[Records drawn from a dataset]
++++
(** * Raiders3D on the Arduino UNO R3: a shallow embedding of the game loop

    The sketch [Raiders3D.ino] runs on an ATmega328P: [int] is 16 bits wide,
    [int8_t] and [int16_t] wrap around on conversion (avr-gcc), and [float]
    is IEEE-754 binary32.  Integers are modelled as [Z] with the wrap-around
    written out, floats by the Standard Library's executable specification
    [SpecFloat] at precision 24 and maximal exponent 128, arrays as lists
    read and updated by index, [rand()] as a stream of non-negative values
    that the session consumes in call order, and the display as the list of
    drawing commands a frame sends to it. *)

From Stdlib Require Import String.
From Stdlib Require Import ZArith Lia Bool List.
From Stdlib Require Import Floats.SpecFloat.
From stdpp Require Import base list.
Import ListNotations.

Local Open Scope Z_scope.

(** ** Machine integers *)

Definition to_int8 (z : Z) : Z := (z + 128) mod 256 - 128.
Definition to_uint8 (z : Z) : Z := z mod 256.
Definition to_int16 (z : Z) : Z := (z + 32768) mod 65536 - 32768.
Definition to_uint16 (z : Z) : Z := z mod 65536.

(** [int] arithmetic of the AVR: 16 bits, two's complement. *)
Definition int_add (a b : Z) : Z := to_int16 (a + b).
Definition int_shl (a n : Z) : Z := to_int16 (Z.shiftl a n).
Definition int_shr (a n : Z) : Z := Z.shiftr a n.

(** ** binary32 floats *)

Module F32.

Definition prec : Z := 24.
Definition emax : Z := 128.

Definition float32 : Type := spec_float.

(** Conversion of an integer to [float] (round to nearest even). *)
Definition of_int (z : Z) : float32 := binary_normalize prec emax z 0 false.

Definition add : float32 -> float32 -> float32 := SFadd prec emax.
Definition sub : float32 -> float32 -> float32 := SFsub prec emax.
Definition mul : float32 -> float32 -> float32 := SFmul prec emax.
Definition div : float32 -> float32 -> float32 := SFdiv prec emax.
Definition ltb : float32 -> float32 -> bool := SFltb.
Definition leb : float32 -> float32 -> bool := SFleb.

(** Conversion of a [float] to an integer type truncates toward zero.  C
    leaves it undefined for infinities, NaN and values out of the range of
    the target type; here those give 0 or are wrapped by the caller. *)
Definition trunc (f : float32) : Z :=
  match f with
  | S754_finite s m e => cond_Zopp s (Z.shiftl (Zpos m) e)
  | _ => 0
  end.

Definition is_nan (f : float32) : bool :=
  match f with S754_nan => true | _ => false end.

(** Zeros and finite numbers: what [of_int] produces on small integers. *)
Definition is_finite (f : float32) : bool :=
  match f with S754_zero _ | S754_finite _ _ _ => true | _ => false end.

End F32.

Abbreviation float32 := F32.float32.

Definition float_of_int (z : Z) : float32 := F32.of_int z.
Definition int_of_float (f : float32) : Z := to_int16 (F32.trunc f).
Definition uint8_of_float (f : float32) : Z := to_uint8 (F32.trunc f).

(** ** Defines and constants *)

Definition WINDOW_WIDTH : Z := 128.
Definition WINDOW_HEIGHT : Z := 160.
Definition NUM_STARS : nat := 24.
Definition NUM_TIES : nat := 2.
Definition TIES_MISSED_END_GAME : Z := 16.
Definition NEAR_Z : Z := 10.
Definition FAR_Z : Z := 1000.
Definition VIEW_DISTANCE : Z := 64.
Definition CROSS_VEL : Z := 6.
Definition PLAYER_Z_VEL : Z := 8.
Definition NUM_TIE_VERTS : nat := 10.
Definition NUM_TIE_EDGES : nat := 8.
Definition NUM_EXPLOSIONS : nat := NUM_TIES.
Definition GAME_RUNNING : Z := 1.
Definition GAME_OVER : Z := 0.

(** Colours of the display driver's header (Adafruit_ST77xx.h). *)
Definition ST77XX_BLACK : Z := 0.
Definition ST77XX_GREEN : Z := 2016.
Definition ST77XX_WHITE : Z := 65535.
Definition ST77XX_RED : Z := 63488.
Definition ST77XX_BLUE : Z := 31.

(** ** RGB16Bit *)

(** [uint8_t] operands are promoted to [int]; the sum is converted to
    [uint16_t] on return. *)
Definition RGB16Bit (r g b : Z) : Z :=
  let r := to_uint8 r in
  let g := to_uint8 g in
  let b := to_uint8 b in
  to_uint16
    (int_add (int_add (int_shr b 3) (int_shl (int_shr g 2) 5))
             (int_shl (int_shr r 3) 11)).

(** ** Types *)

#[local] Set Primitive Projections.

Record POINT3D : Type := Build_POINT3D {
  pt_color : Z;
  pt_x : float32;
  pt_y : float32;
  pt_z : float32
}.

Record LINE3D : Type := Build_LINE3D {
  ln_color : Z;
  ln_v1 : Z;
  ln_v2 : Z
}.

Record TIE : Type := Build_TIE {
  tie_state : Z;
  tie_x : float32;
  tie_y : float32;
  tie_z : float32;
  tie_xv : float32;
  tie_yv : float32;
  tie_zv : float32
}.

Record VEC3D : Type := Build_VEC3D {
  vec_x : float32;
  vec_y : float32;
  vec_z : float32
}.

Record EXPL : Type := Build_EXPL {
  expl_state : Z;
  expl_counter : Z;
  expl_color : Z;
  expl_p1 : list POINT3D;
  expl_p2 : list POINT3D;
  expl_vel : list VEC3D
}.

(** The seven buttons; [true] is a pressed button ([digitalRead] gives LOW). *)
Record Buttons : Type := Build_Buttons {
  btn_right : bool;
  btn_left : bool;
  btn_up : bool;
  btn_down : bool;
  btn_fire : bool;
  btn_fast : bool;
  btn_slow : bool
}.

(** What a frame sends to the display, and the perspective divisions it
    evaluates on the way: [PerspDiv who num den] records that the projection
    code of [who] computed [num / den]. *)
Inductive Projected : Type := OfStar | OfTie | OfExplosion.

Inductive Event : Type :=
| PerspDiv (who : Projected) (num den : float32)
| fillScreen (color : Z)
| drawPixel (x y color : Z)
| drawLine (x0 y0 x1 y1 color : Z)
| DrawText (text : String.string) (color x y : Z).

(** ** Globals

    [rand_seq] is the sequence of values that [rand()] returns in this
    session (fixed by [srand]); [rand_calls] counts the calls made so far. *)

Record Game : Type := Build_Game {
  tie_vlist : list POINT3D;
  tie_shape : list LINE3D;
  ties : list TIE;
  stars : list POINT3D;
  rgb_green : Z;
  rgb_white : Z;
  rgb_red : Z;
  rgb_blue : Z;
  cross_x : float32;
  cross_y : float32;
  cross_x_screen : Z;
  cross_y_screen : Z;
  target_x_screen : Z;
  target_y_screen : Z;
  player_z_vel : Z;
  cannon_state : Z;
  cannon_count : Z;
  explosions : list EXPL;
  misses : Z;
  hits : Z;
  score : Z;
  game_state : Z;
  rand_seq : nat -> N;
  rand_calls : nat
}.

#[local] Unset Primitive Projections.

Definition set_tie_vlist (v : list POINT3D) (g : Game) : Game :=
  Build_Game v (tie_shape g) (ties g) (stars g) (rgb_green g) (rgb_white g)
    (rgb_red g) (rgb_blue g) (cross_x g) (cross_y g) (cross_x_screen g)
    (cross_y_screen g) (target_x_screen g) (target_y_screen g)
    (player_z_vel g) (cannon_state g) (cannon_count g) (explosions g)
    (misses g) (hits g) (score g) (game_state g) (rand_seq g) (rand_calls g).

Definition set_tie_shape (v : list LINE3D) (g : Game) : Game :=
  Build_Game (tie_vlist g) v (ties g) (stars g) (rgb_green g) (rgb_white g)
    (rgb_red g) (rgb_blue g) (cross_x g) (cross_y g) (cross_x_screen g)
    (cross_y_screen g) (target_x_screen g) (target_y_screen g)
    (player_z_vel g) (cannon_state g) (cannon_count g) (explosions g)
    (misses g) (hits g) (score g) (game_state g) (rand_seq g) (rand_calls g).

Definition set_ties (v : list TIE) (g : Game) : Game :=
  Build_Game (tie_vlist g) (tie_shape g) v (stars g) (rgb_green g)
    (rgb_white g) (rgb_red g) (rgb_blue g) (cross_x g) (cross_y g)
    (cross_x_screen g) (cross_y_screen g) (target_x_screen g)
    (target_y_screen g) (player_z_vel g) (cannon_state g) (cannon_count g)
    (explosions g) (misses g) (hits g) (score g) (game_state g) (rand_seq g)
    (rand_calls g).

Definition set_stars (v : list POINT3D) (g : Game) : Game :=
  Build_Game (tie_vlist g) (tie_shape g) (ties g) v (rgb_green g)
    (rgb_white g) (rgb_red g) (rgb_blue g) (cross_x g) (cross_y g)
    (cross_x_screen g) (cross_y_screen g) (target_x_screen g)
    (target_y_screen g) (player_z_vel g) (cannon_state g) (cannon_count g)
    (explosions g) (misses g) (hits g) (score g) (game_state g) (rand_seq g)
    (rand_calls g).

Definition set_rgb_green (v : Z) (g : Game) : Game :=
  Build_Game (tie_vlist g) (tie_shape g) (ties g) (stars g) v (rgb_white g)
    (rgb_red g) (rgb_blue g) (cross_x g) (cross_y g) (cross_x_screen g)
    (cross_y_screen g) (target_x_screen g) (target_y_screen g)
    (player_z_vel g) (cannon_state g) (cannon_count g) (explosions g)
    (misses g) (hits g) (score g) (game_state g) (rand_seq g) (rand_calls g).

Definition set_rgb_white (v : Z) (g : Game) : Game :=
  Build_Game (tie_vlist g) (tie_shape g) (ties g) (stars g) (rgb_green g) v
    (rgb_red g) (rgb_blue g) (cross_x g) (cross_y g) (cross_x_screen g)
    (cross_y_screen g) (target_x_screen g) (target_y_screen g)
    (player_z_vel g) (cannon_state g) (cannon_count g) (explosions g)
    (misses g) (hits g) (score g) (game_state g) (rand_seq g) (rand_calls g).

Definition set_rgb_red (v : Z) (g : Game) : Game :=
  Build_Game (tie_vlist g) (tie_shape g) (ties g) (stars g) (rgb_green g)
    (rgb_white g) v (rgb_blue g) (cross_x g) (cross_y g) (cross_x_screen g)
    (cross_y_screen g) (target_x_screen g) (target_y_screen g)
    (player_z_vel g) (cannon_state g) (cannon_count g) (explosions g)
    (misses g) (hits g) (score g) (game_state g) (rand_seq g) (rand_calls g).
++++
### Task statement:
Begin at the line above that has "Local Open Scope Z_scope." and stop after the line that has "Definition sub : float32", copying each line exactly and adding nothing else.

### Expected answer:
Local Open Scope Z_scope.

(** ** Machine integers *)

Definition to_int8 (z : Z) : Z := (z + 128) mod 256 - 128.
Definition to_uint8 (z : Z) : Z := z mod 256.
Definition to_int16 (z : Z) : Z := (z + 32768) mod 65536 - 32768.
Definition to_uint16 (z : Z) : Z := z mod 65536.

(** [int] arithmetic of the AVR: 16 bits, two's complement. *)
Definition int_add (a b : Z) : Z := to_int16 (a + b).
Definition int_shl (a n : Z) : Z := to_int16 (Z.shiftl a n).
Definition int_shr (a n : Z) : Z := Z.shiftr a n.

(** ** binary32 floats *)

Module F32.

Definition prec : Z := 24.
Definition emax : Z := 128.

Definition float32 : Type := spec_float.

(** Conversion of an integer to [float] (round to nearest even). *)
Definition of_int (z : Z) : float32 := binary_normalize prec emax z 0 false.

Definition add : float32 -> float32 -> float32 := SFadd prec emax.
Definition sub : float32 -> float32 -> float32 := SFsub prec emax.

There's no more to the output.